Material to process
━━━━━━━━━━━━━━━━

(* ===== verification/ComputeHistory.v ===== *)
(** * The compute plane: what holds along every history

    Histories mix requests of agents and accounts with ticks of the scheduler
    and of the monitors, one after the other; [ComputeConc] interleaves their
    statements. *)
From Stdlib Require Import String.
From stdpp Require Import relations.
From S2P Require Import Prelude GoStr GoFloat GoSort GoCrypto Compute ComputeAgentApi ComputeUserApi ComputeSpec ComputeRefine.
Open Scope list_scope.
Open Scope Z_scope.

(** An agent reports the start of workloads that occupy its node, and the end
    of workloads that occupy no other node. *)
Definition honest (nodeID : string) (c : CP) (ev : HealthEvent) : Prop :=
  match he_Kind ev with
  | EventStarted => forall w, cp_workloads c !! he_WorkloadID ev = Some w -> w_node_id w = Some nodeID ->
      occupies (w_status w) = true
  | EventCheckpoint | EventOther _ => True
  | _ => forall w, cp_workloads c !! he_WorkloadID ev = Some w -> occupies (w_status w) = true -> w_node_id w = Some nodeID
  end.

Ltac unchanged := apply steps_request, rtc_refl.

Section AgentSteps.
Context (uuid : nat -> string) (rand32 : nat -> option (list Z)).
Context (scan : forall A, gmap string A -> list (string * A)) (Hscan : scan_ok scan).
Context (bootstrapToken : string) (decoders : AgentDecoders).

Lemma insert_gpus_steps h nodeID l c : steps h c (insert_gpus uuid scan nodeID l c).1.
Proof.
  revert c. induction l as [|g l IH]; intros c; [apply rtc_refl|]. cbn [insert_gpus].
  pose proof (draw_core uuid c) as Ed. destruct (draw uuid c) as [id c0]. cbn in Ed.
  destruct (_ || _) eqn:E; [by apply steps_core|]. apply orb_false_iff in E as [E%bool_decide_eq_false _].
  eapply steps_before; [exact Ed|]. eapply steps_trans; [|apply IH]. apply steps_one. apply P_new_gpu; [|done].
  by apply eq_None_not_Some.
Qed.

Lemma rolled_back_core c c' : core (rolled_back c c') = core c.
Proof. by destruct c. Qed.

Lemma validate_capacity req : validateRegisterRequest req = None -> 0 < rr_CPUCores req /\ 0 < rr_RAMMb req.
Proof.
  unfold validateRegisterRequest.
  destruct (_ || (253 <? _)); [done|]. destruct (negb _ && _); [done|]. destruct (String.eqb _ ""); [done|].
  destruct (_ || (65535 <? _)) eqn:E1; [done|]. destruct (_ || (67108864 <? _)) eqn:E2; [done|].
  apply orb_false_iff in E1 as [E1%Z.ltb_ge _], E2 as [E2%Z.ltb_ge _]. intros _. lia.
Qed.

Lemma handleRegister_steps h now r c : steps h c (handleRegister uuid rand32 scan bootstrapToken decoders now r c).1.
Proof.
  unfold handleRegister. destruct (negb _); [apply rtc_refl|]. destruct (readBody r) as [body|e]; [|apply rtc_refl].
  destruct (ad_register _ _) as [req|e]; [|apply rtc_refl]. destruct (validateRegisterRequest req) eqn:Ev; [apply rtc_refl|].
  apply validate_capacity in Ev as [Hcpu Hram]. destruct (select _ _ _) as [|[? ?] ?]; [|apply rtc_refl].
  pose proof (draw_core uuid c) as Ed. destruct (draw uuid c) as [nodeID c0]. cbn in Ed.
  destruct (newSecretHex _ _) as [secret|]; [|by apply steps_core].
  case_bool_decide as Hnew; [by apply steps_core|]. apply eq_None_not_Some in Hnew.
  set (row := mkNode _ _ _ _ _ _ _ _ _ _ _ _ _). set (c1 := c0 {{ cp_nodes := _ }}).
  pose proof (insert_gpus_steps h nodeID (rr_GPUs req) c1) as Hg. destruct (insert_gpus _ _ _ _ _) as [c2 []]; cbn [fst] in *.
  - eapply steps_before; [exact Ed|]. eapply steps_after; [|apply insertEvent_core].
    apply (steps_after _ _ c2); [|by destruct c2]. eapply steps_trans; [|exact Hg]. apply steps_one. by apply P_new_node.
  - apply steps_core. by rewrite rolled_back_core.
Qed.

Lemma handleReregister_steps h now nodeID r c : steps h c (handleReregister uuid rand32 bootstrapToken now nodeID r c).1.
Proof.
  unfold handleReregister, checkNodeExists. destruct (negb _); [apply rtc_refl|].
  destruct (cp_nodes c !! nodeID) as [n|] eqn:Hn; [|apply rtc_refl]. destruct (newSecretHex _ _); [|apply rtc_refl].
  eapply steps_after; [|apply insertEvent_core]. rewrite (alter_lookup _ _ _ n) by done.
  apply steps_one. apply (P_node h c nodeID n); by destruct n.
Qed.

Lemma handleHeartbeat_steps h now nodeID r c : steps h c (handleHeartbeat decoders now nodeID r c).1.
Proof.
  unfold handleHeartbeat. destruct (readSignedBody _ _ _ _); [|apply rtc_refl]. destruct (ad_heartbeat _ _); [|apply rtc_refl].
  destruct (cp_nodes c !! nodeID) as [n|] eqn:Hn; [|apply rtc_refl]. destruct (check_status _); [|apply rtc_refl].
  apply steps_one. apply (P_node h c nodeID n); by destruct n.
Qed.

Lemma upsert_gpu_steps h nodeID c g : steps h c (upsert_gpu uuid scan nodeID c g).
Proof.
  unfold upsert_gpu. pose proof (draw_core uuid c) as Ed. destruct (draw uuid c) as [id c0]. cbn in Ed.
  eapply steps_before; [exact Ed|]. destruct (check_health _) as [hl|]; [|apply rtc_refl].
  destruct (_ && _); [|apply rtc_refl]. destruct (gpu_at scan nodeID (ig_DeviceIndex g) c0) as [old|] eqn:E.
  - unfold gpu_at in E. destruct (select _ _ _) as [|[k row] l] eqn:Es; [done|]. injection E as ->.
    assert ((old, row) ∈ select scan (fun _ g0 => String.eqb (g_node_id g0) nodeID && (g_device_index g0 =? ig_DeviceIndex g)) (cp_gpus c0))
      as [Hrow _]%(select_elem scan Hscan) by (rewrite Es; apply list_elem_of_here).
    rewrite (alter_lookup _ _ _ row) by done. apply steps_one. apply (P_gpu h c0 old row); by destruct row.
  - case_bool_decide as Hid; [apply rtc_refl|]. apply steps_one. apply P_new_gpu; [|done]. by apply eq_None_not_Some.
Qed.

Lemma update_inventory_report now nodeID req c c' : update_inventory now nodeID req c = Ok c' -> report c c'.
Proof.
  unfold update_inventory. destruct (cp_nodes c !! nodeID) as [n|] eqn:Hn; [|done]. destruct (_ && _) eqn:E; [|done].
  apply andb_prop in E as [E1%Z.ltb_lt E2%Z.ltb_lt]. intros [= <-]. apply (Report c nodeID n); [done|..]; by destruct n.
Qed.

Lemma handleInventory_request h now nodeID r c : request h c (handleInventory uuid scan decoders now nodeID r c).1.
Proof.
  unfold handleInventory. destruct (readSignedBody _ _ _ _); [|unchanged]. destruct (ad_inventory _ _) as [req|]; [|unchanged].
  destruct (update_inventory now nodeID req c) as [c1|e] eqn:E; [|unchanged]. exists c1. split.
  - right. by eapply update_inventory_report.
  - apply steps_fold. intros. apply upsert_gpu_steps.
Qed.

━━━━━━━━━━━━━━━━

Task description
Within the listing above, find every line containing the string "handleHeartbeat" and return it.

Task solution
Lemma handleHeartbeat_steps h now nodeID r c : steps h c (handleHeartbeat decoders now nodeID r c).1.
  unfold handleHeartbeat. destruct (readSignedBody _ _ _ _); [|apply rtc_refl]. destruct (ad_heartbeat _ _); [|apply rtc_refl].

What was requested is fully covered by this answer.